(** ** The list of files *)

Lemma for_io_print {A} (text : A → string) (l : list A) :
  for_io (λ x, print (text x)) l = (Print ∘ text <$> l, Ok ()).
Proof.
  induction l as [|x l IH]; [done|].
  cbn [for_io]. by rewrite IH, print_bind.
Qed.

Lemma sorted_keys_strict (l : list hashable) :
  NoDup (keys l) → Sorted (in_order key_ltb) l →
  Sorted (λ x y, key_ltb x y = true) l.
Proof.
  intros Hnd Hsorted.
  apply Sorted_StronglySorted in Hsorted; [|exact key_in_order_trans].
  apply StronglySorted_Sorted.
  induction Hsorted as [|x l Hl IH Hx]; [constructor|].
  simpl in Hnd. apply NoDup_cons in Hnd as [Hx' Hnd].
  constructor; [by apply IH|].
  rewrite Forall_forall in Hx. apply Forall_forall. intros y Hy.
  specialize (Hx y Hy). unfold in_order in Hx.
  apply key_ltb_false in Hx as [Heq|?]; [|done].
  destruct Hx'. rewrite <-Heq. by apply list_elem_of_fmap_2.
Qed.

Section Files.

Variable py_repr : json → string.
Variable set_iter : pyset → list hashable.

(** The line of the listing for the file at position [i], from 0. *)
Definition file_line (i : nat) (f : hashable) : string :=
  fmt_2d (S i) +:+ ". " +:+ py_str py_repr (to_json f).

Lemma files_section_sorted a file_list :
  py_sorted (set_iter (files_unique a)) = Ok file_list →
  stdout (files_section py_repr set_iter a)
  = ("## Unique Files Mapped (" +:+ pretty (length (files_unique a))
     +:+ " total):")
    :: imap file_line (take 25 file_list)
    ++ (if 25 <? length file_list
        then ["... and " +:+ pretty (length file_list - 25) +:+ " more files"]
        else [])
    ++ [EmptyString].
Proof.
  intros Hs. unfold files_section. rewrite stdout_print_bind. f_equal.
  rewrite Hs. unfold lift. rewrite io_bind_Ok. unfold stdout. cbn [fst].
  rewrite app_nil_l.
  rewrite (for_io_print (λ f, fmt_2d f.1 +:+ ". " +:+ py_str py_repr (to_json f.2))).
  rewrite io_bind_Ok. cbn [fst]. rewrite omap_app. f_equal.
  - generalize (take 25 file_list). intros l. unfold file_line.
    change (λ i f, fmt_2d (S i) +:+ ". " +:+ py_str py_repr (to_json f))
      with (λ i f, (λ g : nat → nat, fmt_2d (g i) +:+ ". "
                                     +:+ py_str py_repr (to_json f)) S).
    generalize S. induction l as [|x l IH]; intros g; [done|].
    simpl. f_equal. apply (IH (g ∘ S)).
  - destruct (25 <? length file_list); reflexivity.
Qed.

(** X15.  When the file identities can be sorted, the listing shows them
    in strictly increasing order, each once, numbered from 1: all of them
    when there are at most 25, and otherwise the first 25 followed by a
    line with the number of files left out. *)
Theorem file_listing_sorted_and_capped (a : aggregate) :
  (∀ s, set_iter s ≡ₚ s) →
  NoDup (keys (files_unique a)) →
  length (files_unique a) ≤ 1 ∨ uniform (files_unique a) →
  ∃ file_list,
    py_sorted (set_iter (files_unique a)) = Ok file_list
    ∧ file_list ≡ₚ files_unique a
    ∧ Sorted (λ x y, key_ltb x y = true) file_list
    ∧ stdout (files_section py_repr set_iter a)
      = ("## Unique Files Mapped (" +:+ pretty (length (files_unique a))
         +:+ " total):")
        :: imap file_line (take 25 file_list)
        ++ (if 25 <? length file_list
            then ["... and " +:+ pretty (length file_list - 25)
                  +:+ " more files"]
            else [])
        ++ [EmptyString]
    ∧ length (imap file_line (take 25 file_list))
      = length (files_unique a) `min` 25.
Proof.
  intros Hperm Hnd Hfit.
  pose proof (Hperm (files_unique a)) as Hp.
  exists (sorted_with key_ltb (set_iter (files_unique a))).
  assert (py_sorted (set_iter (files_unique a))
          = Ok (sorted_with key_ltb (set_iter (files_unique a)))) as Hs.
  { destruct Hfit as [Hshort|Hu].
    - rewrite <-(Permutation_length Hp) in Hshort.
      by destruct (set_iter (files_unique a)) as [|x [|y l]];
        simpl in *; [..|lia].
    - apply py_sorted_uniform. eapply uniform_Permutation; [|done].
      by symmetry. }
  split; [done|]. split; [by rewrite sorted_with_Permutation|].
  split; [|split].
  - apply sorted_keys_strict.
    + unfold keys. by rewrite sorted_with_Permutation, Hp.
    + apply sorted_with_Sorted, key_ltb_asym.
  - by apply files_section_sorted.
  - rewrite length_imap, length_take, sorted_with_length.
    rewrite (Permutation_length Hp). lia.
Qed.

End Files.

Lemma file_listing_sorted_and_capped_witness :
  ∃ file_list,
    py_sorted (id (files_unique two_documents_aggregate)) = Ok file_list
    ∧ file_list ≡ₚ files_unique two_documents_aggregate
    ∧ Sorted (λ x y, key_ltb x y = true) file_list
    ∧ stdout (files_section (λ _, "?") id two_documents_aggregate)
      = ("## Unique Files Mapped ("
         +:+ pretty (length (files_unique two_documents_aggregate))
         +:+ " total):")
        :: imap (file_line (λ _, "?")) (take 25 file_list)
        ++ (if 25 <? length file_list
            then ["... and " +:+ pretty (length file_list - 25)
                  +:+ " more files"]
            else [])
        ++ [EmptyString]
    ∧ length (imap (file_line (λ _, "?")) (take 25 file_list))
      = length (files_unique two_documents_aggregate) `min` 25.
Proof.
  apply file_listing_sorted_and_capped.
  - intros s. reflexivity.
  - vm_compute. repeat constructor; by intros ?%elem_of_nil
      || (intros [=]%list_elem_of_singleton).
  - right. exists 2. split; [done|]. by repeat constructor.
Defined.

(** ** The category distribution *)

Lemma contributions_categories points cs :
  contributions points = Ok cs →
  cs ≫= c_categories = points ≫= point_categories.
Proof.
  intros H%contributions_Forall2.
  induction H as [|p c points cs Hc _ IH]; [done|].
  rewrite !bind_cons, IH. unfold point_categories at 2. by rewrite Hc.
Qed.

----------

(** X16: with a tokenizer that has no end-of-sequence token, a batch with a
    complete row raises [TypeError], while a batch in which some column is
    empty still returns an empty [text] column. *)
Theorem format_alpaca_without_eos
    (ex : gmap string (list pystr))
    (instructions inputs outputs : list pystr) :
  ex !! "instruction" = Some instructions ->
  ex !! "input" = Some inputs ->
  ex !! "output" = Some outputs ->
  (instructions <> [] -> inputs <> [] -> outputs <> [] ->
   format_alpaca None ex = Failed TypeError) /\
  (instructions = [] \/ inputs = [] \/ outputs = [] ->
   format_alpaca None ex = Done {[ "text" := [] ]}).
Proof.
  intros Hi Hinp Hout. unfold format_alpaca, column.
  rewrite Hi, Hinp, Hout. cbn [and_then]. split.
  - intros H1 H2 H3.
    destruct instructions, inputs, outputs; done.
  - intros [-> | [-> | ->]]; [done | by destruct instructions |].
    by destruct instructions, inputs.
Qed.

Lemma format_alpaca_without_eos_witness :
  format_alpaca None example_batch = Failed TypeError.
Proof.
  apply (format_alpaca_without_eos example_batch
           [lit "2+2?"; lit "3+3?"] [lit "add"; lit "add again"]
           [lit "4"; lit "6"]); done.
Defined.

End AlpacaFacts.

----------

Assignment: Return each line of the material in which the string "inputs" can be found.

Exercise response:
    (instructions inputs outputs : list pystr) :
  ex !! "input" = Some inputs ->
  (instructions <> [] -> inputs <> [] -> outputs <> [] ->
  (instructions = [] \/ inputs = [] \/ outputs = [] ->
    destruct instructions, inputs, outputs; done.
    by destruct instructions, inputs.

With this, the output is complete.